#### [What the task asks]
Return each line in the records below that includes "sources".

-----

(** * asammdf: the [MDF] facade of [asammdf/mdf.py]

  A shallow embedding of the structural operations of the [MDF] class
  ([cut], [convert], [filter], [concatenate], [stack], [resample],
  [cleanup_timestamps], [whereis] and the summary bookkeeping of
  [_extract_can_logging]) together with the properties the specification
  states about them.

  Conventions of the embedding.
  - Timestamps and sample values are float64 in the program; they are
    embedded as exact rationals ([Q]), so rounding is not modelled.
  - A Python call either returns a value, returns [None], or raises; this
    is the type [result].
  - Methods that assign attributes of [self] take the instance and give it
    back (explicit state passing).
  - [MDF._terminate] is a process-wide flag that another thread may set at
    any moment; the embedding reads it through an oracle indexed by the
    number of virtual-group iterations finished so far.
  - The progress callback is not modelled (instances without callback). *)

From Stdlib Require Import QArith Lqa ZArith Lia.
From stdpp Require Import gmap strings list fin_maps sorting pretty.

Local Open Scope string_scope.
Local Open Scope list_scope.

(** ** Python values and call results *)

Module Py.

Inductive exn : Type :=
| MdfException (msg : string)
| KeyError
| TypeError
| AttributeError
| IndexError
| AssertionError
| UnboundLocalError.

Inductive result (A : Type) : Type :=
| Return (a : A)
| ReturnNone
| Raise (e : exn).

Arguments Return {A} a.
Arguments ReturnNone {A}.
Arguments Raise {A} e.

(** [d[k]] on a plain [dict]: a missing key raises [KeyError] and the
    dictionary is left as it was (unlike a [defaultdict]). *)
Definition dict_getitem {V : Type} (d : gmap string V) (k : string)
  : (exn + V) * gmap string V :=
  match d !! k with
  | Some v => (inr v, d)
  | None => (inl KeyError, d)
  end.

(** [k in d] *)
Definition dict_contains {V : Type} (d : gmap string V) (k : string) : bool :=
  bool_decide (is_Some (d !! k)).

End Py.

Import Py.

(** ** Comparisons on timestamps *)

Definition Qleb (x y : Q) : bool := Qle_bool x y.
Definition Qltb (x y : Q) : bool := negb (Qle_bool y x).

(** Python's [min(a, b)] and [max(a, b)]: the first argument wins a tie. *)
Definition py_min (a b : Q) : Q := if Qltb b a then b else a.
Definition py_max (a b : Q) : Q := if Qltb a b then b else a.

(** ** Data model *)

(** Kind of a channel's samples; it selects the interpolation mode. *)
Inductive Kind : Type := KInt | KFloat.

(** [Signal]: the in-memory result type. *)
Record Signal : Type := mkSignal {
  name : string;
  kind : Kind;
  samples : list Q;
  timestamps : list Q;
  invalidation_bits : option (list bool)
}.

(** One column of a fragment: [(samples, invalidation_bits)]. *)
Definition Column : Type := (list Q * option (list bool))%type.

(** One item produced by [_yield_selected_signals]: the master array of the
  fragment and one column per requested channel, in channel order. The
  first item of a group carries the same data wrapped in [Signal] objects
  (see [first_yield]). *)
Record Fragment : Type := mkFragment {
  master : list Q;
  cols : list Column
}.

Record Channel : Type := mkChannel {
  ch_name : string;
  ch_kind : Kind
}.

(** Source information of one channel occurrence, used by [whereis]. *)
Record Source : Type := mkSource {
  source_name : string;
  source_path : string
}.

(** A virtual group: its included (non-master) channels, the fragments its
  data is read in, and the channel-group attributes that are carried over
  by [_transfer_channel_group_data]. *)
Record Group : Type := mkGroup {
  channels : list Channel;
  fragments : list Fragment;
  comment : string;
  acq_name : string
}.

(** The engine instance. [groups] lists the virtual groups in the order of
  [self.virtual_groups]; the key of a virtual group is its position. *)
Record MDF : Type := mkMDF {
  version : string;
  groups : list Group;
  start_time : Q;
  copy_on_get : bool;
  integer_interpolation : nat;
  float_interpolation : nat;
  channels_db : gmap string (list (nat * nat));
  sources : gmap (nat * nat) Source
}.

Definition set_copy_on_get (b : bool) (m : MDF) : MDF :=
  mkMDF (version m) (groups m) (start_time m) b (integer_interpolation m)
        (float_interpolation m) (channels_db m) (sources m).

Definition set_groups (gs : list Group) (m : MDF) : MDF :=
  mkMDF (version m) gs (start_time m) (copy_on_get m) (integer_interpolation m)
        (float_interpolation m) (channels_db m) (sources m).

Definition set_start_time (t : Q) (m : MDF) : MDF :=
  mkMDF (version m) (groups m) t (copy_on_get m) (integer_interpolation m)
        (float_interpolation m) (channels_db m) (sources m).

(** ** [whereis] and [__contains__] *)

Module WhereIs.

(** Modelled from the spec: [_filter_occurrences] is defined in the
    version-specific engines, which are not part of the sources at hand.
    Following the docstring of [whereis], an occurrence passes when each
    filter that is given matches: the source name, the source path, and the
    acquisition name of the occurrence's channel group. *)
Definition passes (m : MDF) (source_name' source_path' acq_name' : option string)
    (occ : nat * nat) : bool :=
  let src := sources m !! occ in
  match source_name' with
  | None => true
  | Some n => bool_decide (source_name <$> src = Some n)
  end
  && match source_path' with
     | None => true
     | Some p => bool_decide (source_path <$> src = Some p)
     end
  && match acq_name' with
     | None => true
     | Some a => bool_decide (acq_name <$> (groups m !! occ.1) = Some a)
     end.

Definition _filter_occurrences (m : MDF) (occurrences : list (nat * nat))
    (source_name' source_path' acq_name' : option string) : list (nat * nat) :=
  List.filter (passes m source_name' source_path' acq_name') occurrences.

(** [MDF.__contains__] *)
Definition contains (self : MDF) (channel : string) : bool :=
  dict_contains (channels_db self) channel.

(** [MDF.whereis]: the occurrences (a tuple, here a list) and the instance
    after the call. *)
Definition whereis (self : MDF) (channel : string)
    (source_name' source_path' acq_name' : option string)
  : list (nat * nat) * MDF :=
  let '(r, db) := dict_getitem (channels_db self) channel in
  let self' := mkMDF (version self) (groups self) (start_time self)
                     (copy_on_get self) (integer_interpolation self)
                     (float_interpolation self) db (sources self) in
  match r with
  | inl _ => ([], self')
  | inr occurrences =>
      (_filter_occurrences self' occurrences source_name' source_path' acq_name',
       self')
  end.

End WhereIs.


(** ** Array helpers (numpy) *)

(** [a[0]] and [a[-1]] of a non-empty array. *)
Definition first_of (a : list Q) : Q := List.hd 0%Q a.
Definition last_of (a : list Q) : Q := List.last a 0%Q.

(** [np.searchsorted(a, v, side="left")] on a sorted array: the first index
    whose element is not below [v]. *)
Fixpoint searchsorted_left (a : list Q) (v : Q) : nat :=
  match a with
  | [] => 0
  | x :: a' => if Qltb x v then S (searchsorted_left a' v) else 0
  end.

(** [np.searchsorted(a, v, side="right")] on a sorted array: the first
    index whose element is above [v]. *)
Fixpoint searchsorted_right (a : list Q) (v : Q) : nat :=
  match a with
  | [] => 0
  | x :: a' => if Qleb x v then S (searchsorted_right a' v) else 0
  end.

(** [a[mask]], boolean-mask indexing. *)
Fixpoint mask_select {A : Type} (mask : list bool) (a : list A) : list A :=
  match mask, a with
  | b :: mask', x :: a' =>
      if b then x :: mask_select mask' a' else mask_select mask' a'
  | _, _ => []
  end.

-----

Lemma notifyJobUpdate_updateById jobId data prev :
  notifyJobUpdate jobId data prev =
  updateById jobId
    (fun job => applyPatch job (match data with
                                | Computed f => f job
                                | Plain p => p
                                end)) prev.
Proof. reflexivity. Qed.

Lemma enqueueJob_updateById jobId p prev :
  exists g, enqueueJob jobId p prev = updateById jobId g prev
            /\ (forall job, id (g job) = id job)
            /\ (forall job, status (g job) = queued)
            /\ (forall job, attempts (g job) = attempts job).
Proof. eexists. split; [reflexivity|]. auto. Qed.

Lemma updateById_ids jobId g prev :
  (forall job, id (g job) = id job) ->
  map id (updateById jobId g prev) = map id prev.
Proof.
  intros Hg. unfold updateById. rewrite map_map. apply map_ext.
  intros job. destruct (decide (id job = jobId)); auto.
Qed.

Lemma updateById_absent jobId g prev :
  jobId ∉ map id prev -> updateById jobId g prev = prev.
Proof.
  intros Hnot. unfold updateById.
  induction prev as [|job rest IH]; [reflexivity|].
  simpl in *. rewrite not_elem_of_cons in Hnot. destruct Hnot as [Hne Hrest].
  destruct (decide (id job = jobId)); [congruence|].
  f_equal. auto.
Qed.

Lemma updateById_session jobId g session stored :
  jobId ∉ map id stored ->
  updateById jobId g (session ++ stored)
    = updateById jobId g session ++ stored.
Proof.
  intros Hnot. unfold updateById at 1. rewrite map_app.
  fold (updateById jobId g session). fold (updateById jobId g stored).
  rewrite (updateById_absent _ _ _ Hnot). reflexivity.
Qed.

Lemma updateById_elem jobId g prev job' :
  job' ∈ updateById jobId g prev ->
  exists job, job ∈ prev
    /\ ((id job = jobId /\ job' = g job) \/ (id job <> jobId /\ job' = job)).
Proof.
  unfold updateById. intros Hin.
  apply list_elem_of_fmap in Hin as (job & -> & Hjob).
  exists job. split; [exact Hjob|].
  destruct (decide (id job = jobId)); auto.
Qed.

-----

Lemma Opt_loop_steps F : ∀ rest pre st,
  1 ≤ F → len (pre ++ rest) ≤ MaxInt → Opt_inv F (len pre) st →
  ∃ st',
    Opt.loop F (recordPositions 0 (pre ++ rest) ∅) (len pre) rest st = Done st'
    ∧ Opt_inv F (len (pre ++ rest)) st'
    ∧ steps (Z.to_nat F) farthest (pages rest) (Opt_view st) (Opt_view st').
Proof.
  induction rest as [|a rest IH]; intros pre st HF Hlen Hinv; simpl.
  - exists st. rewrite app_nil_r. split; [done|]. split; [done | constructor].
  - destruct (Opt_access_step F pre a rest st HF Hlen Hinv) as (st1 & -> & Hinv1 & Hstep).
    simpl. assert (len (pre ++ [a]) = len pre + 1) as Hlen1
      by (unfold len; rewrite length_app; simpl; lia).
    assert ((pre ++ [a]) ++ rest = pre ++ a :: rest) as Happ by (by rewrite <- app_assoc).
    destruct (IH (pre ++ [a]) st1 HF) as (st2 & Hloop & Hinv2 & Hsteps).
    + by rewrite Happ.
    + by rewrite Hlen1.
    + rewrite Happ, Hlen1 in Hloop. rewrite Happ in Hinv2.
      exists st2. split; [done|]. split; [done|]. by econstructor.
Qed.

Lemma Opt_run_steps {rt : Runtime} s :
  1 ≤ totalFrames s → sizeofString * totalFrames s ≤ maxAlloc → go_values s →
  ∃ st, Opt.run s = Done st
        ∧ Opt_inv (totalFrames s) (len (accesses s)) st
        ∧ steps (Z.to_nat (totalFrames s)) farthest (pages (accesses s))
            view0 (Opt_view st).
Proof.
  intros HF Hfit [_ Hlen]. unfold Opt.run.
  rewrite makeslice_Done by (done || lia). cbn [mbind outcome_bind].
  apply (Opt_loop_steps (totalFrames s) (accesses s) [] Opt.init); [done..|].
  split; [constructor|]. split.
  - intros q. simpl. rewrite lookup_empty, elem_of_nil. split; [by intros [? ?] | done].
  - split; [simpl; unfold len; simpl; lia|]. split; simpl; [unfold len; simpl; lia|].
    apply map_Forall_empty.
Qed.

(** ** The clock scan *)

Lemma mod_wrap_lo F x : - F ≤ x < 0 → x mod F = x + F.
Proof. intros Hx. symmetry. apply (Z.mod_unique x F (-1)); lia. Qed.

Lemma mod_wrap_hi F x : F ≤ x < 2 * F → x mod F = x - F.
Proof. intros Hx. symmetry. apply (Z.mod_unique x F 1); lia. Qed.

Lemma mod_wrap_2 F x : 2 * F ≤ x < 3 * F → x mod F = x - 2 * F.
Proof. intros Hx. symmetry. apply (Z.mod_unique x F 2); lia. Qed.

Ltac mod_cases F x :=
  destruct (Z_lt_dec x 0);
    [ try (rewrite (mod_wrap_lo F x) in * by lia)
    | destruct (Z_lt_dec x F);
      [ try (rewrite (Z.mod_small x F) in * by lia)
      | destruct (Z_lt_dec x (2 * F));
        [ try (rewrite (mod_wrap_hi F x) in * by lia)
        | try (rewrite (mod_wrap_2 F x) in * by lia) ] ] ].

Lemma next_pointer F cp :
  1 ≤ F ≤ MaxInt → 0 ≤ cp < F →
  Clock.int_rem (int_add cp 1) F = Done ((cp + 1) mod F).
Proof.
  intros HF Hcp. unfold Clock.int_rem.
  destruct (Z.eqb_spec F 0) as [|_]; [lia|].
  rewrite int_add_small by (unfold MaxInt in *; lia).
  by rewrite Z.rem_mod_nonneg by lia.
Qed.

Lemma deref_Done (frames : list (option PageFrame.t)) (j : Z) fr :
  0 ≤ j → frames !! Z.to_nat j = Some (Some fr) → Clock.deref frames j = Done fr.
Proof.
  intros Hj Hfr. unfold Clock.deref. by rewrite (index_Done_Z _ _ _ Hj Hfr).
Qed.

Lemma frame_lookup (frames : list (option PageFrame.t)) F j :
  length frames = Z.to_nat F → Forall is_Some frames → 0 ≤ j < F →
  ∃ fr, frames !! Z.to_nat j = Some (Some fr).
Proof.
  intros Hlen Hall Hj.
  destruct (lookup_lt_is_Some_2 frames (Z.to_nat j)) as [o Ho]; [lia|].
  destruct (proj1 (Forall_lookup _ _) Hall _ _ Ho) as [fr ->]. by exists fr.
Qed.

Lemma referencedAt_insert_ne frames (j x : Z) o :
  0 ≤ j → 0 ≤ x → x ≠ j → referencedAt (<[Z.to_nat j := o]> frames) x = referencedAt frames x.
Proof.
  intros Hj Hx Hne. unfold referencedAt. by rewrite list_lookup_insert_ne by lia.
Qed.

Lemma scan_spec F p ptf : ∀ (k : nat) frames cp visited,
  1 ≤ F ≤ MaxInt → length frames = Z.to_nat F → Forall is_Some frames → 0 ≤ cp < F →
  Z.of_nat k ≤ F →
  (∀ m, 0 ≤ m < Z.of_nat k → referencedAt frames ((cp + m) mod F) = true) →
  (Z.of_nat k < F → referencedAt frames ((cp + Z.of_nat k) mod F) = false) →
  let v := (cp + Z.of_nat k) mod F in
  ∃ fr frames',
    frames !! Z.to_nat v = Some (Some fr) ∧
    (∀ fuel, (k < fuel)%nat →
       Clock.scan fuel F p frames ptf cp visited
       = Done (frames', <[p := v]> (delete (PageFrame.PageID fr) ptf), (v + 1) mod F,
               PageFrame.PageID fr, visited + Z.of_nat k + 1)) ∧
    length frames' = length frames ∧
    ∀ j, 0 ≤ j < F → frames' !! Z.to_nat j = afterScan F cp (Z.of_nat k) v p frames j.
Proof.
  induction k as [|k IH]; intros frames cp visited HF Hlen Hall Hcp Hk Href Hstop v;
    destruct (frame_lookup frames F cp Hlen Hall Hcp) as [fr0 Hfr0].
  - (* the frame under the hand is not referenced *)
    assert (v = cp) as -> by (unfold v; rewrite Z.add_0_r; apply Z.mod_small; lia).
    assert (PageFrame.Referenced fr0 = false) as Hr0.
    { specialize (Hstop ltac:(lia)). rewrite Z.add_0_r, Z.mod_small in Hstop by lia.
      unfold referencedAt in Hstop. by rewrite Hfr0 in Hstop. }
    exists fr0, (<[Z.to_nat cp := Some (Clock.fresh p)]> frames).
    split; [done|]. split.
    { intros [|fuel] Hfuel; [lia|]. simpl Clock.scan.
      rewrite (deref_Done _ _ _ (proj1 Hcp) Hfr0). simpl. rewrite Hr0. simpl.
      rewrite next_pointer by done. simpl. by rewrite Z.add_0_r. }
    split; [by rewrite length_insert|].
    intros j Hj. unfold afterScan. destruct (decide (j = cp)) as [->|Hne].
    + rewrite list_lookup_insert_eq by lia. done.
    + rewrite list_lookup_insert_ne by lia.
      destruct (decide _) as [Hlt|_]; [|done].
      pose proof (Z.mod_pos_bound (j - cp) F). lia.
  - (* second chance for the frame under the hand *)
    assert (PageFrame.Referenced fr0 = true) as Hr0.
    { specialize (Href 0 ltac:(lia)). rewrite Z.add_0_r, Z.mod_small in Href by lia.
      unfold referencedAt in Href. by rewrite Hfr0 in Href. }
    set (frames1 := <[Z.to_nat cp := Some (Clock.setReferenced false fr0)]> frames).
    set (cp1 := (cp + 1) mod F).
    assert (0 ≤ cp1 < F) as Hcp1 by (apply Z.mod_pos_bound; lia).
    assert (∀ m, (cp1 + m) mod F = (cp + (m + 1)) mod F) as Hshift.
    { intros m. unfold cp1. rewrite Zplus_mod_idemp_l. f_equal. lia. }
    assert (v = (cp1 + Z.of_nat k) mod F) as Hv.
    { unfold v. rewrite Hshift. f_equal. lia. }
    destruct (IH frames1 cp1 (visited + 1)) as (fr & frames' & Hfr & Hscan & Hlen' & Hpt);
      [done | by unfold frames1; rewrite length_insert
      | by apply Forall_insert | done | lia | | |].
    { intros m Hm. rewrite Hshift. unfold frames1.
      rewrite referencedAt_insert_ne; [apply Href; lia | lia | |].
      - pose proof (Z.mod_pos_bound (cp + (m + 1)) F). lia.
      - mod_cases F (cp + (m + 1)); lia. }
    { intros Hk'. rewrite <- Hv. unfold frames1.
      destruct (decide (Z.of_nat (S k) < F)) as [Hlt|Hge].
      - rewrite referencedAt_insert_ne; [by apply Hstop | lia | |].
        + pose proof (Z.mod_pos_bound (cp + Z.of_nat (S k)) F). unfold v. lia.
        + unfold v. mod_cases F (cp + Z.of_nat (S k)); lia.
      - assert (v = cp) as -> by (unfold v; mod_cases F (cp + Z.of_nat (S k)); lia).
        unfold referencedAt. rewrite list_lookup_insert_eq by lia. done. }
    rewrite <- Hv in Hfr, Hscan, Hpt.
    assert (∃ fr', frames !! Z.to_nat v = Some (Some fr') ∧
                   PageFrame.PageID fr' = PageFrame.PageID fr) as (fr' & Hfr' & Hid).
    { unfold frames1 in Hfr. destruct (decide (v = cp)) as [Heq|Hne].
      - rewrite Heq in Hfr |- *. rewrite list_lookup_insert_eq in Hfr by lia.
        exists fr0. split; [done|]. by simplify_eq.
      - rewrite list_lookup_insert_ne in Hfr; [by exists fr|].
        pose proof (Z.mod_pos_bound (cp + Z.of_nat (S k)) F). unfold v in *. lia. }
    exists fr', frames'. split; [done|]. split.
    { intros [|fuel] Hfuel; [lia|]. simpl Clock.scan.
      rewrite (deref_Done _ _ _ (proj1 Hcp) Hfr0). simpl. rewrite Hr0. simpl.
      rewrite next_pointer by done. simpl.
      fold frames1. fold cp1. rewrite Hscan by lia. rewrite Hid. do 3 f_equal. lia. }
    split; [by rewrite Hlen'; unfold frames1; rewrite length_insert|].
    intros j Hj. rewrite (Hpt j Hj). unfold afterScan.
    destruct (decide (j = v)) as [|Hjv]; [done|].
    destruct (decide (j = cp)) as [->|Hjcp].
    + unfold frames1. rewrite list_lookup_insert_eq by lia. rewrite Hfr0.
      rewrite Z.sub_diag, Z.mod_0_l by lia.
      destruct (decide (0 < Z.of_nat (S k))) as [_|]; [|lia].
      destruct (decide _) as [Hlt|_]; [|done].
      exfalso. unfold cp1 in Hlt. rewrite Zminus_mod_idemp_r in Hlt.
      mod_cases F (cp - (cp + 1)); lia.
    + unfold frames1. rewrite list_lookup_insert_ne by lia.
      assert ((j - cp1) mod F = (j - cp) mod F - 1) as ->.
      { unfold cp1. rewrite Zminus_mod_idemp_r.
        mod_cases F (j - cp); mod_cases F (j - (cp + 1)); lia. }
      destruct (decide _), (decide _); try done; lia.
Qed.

-----

#### [Expected answer]
  sources : gmap (nat * nat) Source
        (float_interpolation m) (channels_db m) (sources m).
        (float_interpolation m) (channels_db m) (sources m).
        (float_interpolation m) (channels_db m) (sources m).
    version-specific engines, which are not part of the sources at hand.
  let src := sources m !! occ in
                     (float_interpolation self) db (sources self) in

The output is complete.